EXTRACTED INFORMATION ::
== Segment start ==

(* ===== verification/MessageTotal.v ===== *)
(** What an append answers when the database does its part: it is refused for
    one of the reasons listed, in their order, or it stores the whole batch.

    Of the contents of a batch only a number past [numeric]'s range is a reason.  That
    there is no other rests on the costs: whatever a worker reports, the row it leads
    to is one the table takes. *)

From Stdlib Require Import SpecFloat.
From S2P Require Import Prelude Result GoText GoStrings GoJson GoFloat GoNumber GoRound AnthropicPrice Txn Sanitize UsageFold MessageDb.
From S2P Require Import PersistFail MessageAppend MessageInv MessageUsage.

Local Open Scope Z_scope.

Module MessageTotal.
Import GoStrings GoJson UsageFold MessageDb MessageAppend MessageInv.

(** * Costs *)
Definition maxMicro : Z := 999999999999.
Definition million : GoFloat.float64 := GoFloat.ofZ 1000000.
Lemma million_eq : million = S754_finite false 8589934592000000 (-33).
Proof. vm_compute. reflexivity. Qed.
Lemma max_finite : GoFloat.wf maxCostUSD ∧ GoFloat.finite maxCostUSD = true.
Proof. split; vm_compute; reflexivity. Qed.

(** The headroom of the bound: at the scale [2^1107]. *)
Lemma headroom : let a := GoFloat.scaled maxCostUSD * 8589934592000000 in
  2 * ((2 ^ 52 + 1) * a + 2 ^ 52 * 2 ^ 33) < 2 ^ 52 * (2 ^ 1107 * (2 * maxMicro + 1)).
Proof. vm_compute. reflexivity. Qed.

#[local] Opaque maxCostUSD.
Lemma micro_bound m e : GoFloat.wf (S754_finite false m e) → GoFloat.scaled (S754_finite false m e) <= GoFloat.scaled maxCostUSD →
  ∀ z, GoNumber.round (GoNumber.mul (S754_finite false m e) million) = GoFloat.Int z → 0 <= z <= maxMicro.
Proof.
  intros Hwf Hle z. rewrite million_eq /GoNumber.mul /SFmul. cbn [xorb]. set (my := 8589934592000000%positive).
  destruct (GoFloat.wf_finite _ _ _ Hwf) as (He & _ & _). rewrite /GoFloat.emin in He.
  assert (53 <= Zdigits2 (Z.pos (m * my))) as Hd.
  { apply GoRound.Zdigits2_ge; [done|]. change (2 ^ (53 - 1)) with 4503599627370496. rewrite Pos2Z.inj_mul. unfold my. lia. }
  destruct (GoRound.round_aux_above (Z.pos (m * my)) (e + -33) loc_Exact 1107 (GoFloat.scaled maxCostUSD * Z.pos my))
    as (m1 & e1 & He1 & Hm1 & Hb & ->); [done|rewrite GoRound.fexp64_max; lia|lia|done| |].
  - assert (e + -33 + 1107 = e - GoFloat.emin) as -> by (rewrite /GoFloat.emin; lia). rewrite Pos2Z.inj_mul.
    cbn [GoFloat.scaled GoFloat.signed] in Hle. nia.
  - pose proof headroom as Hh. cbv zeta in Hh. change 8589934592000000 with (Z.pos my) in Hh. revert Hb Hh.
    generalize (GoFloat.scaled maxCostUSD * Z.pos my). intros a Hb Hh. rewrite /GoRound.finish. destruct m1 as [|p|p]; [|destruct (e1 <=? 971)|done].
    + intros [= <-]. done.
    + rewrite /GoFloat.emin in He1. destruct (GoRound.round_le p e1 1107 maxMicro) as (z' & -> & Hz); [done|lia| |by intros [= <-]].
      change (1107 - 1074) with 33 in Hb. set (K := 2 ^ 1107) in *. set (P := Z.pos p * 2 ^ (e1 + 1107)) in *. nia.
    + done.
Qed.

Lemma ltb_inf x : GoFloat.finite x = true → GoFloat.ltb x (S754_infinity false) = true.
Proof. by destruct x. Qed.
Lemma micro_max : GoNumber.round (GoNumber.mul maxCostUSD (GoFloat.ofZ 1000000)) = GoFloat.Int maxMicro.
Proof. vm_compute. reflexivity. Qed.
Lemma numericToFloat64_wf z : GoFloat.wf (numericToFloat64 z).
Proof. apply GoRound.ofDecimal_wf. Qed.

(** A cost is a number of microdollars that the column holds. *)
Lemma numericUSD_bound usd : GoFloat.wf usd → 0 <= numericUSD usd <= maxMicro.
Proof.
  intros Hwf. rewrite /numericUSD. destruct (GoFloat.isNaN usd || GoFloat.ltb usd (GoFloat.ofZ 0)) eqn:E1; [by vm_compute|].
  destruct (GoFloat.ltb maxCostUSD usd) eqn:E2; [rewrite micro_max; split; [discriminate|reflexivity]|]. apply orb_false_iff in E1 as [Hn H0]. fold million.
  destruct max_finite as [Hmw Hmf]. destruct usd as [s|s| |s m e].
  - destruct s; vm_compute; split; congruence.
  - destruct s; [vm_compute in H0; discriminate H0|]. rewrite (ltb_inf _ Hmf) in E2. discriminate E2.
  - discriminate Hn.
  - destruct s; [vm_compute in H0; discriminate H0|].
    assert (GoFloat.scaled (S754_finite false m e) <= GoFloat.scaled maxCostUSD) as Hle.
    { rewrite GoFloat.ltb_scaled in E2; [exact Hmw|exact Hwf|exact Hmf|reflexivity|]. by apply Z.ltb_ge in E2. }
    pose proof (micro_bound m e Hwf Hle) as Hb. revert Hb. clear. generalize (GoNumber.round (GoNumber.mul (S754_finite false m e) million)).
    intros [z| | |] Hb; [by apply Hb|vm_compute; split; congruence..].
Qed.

== Segment end ==

THE PROBLEM ::
Reproduce word for word the material above, beginning with the line that contains "intros Hwf. rewrite" and ending with the line that contains "assert (GoFloat.scaled (S754_finite".

OUTPUT OF THE EXERCISE ::
  intros Hwf. rewrite /numericUSD. destruct (GoFloat.isNaN usd || GoFloat.ltb usd (GoFloat.ofZ 0)) eqn:E1; [by vm_compute|].
  destruct (GoFloat.ltb maxCostUSD usd) eqn:E2; [rewrite micro_max; split; [discriminate|reflexivity]|]. apply orb_false_iff in E1 as [Hn H0]. fold million.
  destruct max_finite as [Hmw Hmf]. destruct usd as [s|s| |s m e].
  - destruct s; vm_compute; split; congruence.
  - destruct s; [vm_compute in H0; discriminate H0|]. rewrite (ltb_inf _ Hmf) in E2. discriminate E2.
  - discriminate Hn.
  - destruct s; [vm_compute in H0; discriminate H0|].
    assert (GoFloat.scaled (S754_finite false m e) <= GoFloat.scaled maxCostUSD) as Hle.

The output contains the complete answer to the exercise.